(Dataset entries)
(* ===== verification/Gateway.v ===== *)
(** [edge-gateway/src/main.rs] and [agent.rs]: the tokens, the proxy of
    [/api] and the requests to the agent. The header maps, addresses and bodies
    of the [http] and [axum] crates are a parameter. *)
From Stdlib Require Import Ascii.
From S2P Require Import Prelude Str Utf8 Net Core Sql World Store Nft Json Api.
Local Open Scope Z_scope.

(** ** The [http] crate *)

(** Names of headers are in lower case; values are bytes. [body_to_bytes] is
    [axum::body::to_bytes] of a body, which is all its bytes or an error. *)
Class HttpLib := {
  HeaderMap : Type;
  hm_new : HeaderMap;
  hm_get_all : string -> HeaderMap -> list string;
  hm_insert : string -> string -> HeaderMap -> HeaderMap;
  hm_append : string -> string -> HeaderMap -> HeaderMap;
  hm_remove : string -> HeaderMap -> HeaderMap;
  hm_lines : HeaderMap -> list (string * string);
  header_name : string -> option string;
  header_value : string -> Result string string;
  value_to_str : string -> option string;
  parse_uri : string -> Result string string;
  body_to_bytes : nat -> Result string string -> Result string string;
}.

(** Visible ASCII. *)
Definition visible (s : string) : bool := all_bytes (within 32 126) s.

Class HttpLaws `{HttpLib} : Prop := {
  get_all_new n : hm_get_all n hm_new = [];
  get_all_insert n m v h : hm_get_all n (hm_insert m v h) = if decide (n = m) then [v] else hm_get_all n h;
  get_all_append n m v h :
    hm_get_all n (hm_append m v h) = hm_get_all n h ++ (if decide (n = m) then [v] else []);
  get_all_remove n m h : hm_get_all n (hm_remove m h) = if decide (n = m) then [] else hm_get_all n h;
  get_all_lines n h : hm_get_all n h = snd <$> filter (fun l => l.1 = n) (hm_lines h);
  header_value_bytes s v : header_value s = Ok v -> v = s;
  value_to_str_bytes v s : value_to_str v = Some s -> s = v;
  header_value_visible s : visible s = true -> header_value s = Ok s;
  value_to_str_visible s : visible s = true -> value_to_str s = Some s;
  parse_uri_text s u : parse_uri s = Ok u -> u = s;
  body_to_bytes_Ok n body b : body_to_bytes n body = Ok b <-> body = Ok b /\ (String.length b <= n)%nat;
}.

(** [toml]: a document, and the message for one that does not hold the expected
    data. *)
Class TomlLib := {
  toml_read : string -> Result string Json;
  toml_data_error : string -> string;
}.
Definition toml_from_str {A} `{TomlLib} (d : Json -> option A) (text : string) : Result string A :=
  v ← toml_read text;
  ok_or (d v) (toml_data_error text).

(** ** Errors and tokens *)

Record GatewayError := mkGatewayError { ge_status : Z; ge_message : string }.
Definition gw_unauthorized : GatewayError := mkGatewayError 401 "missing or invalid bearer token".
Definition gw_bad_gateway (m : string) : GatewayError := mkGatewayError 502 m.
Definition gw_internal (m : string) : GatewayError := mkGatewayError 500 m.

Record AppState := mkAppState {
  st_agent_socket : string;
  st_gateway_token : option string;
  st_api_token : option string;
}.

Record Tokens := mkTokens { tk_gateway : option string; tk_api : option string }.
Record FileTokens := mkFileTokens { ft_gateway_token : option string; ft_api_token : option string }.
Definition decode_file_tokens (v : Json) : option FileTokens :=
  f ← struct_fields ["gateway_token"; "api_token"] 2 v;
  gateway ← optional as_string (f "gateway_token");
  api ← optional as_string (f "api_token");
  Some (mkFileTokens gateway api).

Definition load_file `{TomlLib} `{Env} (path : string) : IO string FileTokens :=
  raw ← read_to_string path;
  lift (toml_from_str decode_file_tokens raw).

---

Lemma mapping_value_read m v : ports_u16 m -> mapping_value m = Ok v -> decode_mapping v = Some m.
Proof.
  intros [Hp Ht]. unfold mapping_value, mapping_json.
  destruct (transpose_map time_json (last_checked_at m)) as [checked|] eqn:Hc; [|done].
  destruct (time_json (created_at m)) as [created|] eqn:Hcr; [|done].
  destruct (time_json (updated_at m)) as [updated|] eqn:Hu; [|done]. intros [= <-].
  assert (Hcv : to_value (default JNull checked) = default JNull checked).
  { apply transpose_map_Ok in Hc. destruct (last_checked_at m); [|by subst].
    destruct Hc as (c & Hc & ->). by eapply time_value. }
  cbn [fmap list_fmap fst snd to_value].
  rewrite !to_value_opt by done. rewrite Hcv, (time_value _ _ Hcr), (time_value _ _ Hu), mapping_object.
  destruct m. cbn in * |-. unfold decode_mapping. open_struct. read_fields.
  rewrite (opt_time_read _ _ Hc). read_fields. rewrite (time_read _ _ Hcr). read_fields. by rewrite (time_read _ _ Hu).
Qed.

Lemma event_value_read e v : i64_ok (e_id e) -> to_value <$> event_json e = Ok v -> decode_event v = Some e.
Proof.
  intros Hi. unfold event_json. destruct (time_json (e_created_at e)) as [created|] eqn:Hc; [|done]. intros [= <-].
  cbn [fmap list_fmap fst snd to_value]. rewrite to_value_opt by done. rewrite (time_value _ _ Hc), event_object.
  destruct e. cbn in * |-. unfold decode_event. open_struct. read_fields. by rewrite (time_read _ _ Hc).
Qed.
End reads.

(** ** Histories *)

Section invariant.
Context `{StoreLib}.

---

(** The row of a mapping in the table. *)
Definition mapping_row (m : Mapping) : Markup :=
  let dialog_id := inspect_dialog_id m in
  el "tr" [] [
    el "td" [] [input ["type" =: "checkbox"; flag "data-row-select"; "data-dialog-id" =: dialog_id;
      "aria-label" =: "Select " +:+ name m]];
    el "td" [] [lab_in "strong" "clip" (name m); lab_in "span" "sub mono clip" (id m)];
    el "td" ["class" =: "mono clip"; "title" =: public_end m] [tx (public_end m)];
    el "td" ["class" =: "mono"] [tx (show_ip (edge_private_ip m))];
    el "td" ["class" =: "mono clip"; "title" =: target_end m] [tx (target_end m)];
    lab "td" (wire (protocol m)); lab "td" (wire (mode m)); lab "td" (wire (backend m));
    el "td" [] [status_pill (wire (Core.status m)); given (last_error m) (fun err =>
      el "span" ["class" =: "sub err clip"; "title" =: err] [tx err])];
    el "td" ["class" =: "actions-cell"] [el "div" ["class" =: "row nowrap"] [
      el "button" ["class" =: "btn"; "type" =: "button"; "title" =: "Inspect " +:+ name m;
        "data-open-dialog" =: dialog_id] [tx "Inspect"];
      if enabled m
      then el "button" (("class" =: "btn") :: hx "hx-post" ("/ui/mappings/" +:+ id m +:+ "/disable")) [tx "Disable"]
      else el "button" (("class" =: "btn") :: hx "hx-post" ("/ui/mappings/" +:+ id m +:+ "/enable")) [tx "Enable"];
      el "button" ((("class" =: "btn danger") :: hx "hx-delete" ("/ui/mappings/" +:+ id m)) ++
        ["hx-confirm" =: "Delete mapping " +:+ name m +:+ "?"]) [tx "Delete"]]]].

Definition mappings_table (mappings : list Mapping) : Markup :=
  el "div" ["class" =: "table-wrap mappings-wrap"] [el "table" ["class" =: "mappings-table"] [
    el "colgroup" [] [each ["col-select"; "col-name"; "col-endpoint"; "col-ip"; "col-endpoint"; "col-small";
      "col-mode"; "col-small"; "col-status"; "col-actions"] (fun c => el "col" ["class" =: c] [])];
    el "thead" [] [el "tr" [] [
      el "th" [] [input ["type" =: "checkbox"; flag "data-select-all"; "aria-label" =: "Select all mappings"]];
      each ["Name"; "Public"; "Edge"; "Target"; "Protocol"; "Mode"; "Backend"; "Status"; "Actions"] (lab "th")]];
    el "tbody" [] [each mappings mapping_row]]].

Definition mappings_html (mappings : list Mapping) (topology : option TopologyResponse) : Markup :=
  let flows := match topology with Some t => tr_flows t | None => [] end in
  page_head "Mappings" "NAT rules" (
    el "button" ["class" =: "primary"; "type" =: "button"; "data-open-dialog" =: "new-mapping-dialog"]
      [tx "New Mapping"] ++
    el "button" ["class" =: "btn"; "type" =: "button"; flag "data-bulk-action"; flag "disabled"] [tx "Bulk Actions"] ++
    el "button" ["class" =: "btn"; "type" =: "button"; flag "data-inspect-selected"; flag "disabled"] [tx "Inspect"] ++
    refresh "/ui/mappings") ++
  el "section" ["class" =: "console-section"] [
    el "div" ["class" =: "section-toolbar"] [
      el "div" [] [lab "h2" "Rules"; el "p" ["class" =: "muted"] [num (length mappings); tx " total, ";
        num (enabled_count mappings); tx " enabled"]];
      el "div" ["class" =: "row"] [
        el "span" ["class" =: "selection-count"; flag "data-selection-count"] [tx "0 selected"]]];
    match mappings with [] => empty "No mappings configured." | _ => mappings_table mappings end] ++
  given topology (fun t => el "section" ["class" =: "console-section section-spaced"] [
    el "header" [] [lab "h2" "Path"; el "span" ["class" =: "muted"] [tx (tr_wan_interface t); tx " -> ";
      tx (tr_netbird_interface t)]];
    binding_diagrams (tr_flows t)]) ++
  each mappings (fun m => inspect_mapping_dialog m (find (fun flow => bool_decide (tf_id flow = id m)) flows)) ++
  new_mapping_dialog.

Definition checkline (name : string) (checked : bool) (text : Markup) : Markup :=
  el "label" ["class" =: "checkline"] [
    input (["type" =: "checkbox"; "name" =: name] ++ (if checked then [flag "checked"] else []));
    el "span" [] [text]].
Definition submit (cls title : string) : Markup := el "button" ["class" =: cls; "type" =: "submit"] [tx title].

Required action:
Please report all lines in the entries where "Import" appears.

Written solution:
From Stdlib Require Import Ascii.
From S2P Require Import Prelude Str Utf8 Net Core Sql World Store Nft Json Api.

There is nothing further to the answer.